Deployment best practices

When deploying the Monitor History plugin in production environments, it’s important to ensure the plugin’s logs are preserved reliably and to minimize performance overhead.

Containerized environments

In containerized environments such as Kubernetes, the local filesystem of a pod or container is ephemeral. For example, if a pod restarts or is rescheduled, any monitor history logs stored locally are lost. Losing these logs during a critical event prevents the plugin from providing the diagnostic information it’s intended to capture.

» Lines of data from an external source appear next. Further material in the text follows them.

(** * PyClutterCutter: reachability analysis and interactive disposition

    A shallow embedding of [PyClutterCutter.py] and the properties of its
    import extractor, inventory scan, selection menu and delete / archive
    workflow.

    Conventions.
    - Python [str] is [string]; a path is a [string].  Where the number
      of characters matters (tables, the ignore file) a [str] is [text],
      the list of its code points.
    - Python [set] is stdpp's [gset], [dict] is [gmap].
    - A call that may raise returns a [result]: [Ok v] or [Raise e].
    - The interpreter, the operating system and [importlib] are not part of
      the program: they are the fields of the records [system] and
      [machine], so every theorem holds for every behaviour they may have.
    - A program that waits for a key or a line that never comes is
      [Blocked]; nothing follows it. *)

From stdpp Require Import gmap strings list fin_maps pretty.
From Stdlib Require Import ZArith Ascii.

Local Open Scope string_scope.
Local Open Scope list_scope.
Set Warnings "-register-all,-clear-no-such-hyp".

Abbreviation path := string (only parsing).

(** ** Exceptions *)

Inductive exn_class :=
| ImportError
| ModuleNotFoundError
| AttributeError
| ValueError
| SyntaxError
| OSError
| IndexError
| RecursionError.

Record exn := Exn { exn_cls : exn_class; exn_str : string }.

Inductive result (A : Type) :=
| Ok (a : A)
| Raise (e : exn).
Arguments Ok {A} a.
Arguments Raise {A} e.

(** Truthiness of a Python [str]: only the empty string is falsy. *)
Definition truthy (s : string) : bool :=
  match s with
  | EmptyString => false
  | String _ _ => true
  end.

(** ** The syntax tree seen by [get_imported_modules]

    Only two node classes are inspected, [ast.Import] and [ast.ImportFrom];
    each carries its list of [ast.alias].  Every other node class is
    [Other], with the child nodes [ast.iter_child_nodes] yields for it. *)

Record alias := Alias { alias_name : string; alias_asname : option string }.

Inductive node :=
| Import (names : list alias)
| ImportFrom (module : option string) (names : list alias) (level : nat)
| Other (children : list node).

(** [ast.walk]: the node itself and all its descendants.  Python leaves the
    order unspecified; the extractor accumulates into a set, so any
    enumeration gives the same result. *)
Fixpoint walk (n : node) : list node :=
  n :: match n with
       | Other children =>
           (fix walk_all (l : list node) : list node :=
              match l with
              | [] => []
              | c :: l' => walk c ++ walk_all l'
              end) children
       | _ => []
       end.

(** [n] occurs in [tree]: the tree itself or a descendant of it. *)
Inductive occurs (n : node) : node → Prop :=
| occurs_here : occurs n n
| occurs_child children c :
    c ∈ children → occurs n c → occurs n (Other children).

(** [module = node.module if node.module else ''] *)
Definition from_module (module : option string) : string :=
  match module with
  | Some m => if truthy m then m else EmptyString
  | None => EmptyString
  end.

(** The body of the [for node in ast.walk(tree)] loop. *)
Definition add_node_imports (imports : gset string) (n : node) : gset string :=
  match n with
  | Import names =>
      foldl (λ acc a, acc ∪ {[ alias_name a ]}) imports names
  | ImportFrom module names _ =>
      let module := from_module module in
      foldl (λ acc a, acc ∪ {[ module +:+ "." +:+ alias_name a ]}) imports names
  | Other _ => imports
  end.

Definition imports_of_tree (tree : node) : gset string :=
  foldl add_node_imports ∅ (walk tree).

(** The names one node contributes. *)
Definition contributes (n : node) (x : string) : Prop :=
  match n with
  | Import names => ∃ a, a ∈ names ∧ x = alias_name a
  | ImportFrom module names _ =>
      ∃ a, a ∈ names ∧ x = from_module module +:+ "." +:+ alias_name a
  | Other _ => False
  end.

(** ** Strings: the [str] and [os.path] operations the program uses *)

(** [s.startswith(p)] *)
Definition startswith (s p : string) : bool := String.prefix p s.

(** [s.endswith(p)] *)
Definition endswith (s p : string) : bool :=
  String.prefix (String.rev p) (String.rev s).

(** [s.split('.')[0]]: the text before the first dot. *)
Fixpoint split_dot_head (s : string) : string :=
  match s with
  | EmptyString => EmptyString
  | String c rest =>
      if Ascii.eqb c "."%char then EmptyString else String c (split_dot_head rest)
  end.

(** [os.path.basename(p)]: the text after the last slash. *)
Fixpoint basename_from (cur p : string) : string :=
  match p with
  | EmptyString => cur
  | String c rest =>
      if Ascii.eqb c "/"%char then basename_from EmptyString rest
      else basename_from (cur +:+ String c EmptyString) rest
  end.

Definition basename (p : string) : string := basename_from EmptyString p.

(** ** Configuration *)

Record config := Config {
  MAIN_FILE : string;
  IGNORE_DIRS : gset string;
  EXTENSIONS : gset string;
  SIZE_THRESHOLD : Z;
  EXCLUDE_SELF : bool;
  ARCHIVE_FOLDER : string;
  USE_PARALLEL : bool;
  MAX_THREADS : Z
}.

Definition DEFAULT_CONFIG : config := {|
  MAIN_FILE := "app.py";
  IGNORE_DIRS := {[ "venv"; ".git"; "__pycache__"; "node_modules" ]};
  EXTENSIONS := {[ ".py" ]};
  SIZE_THRESHOLD := 1024 * 1024;
  EXCLUDE_SELF := true;
  ARCHIVE_FOLDER := "Guido_Gallery";
  USE_PARALLEL := true;
  MAX_THREADS := 4
|}.

(** ** File metadata and module specs *)

Record file_info := FileInfo {
  size : Z;
  created : string;
  modified : string
}.

(** What [importlib.util.find_spec] returns when it finds a module: only
    [origin] is read, and it may be [None]. *)
Record module_spec := ModuleSpec { origin : option string }.

(** ** The environment of one run

    Everything the analysis reads from outside the program. *)
Record system := System {
  (** [os.path.abspath(__file__)] *)
  current_script : path;
  (** [os.walk(directory)], flattened: every [os.path.join(root, file)] in
      traversal order *)
  os_walk : path → list path;
  (** the patterns [parse_gitignore(directory)] collects *)
  parse_gitignore : path → gset string;
  (** [os.getcwd()]; [os.path.abspath(".")] is the same directory *)
  getcwd : path;
  (** [os.path.relpath(file_path, start)] *)
  relpath : path → path → string;
  (** [fnmatch.fnmatch(name, pattern)] *)
  fnmatch : string → string → bool;
  (** [os.stat], as read by [get_file_info] *)
  stat : path → file_info;
  (** [open(file_path).read()] followed by [ast.parse] *)
  read_and_parse : path → result node;
  (** [importlib.util.find_spec(name)]: [Ok None] when nothing is found *)
  find_spec : string → result (option module_spec);
  (** the order in which Python iterates over a set: every element, once *)
  set_order : gset string → list string;
  set_order_perm : ∀ s, set_order s ≡ₚ elements s
}.

(** ** Output of the program *)

Inductive action := delete | archive.

Inductive message :=
| MsgVersionWarning
| MsgRunningWithPython
| MsgBanner
| MsgErrorProcessing (file_path : path) (err : string)
| MsgUnusedTable (rows : list path)
| MsgNoUnusedFound
| MsgProblematicTable (rows : gset (string * string))
| MsgLargeTable (rows : list path)
| MsgDisclaimer
| MsgTimeToDecide
| MsgMenu (options : list string) (selected : list bool) (current : Z)
| MsgClearPreviousMenu
| MsgOperationCancelled
| MsgNoFilesSelected
| MsgFilesSelected (a : action) (files : list path)
| MsgPreparingDelete (files : list path)
| MsgDeleted (file : path)
| MsgErrorDeleting (file : path) (err : string)
| MsgCleanupComplete
| MsgDeletionCancelled
| MsgPreparingArchive (archive_path : path)
| MsgMoved (file : path)
| MsgErrorMoving (file : path) (err : string)
| MsgArchivingComplete
| MsgArchivingCancelled
| MsgActionCancelled (a : action)
| MsgDryRunCompleted
| MsgNoUnusedToProcess
| MsgRemember.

To prevent this issue, configure the log-file path to write to a mounted persistent volume (PV). PVs persist data beyond the lifetime of any individual pod in a cluster.

Learn more in Persistent Volumes in the Kubernetes documentation.

Incident reporting

When creating a support ticket for a performance issue or outage, Ping Identity Support typically requests a collect support data bundle. However, during severe incidents, the server might be too unresponsive to run the collect-support-data tool.

If you can’t run collect-support-data during an incident, provide the Monitor History logs covering the time of the incident to your support provider. The detailed view of server state and thread activity in these logs offers insight into what was happening at the time of the incident.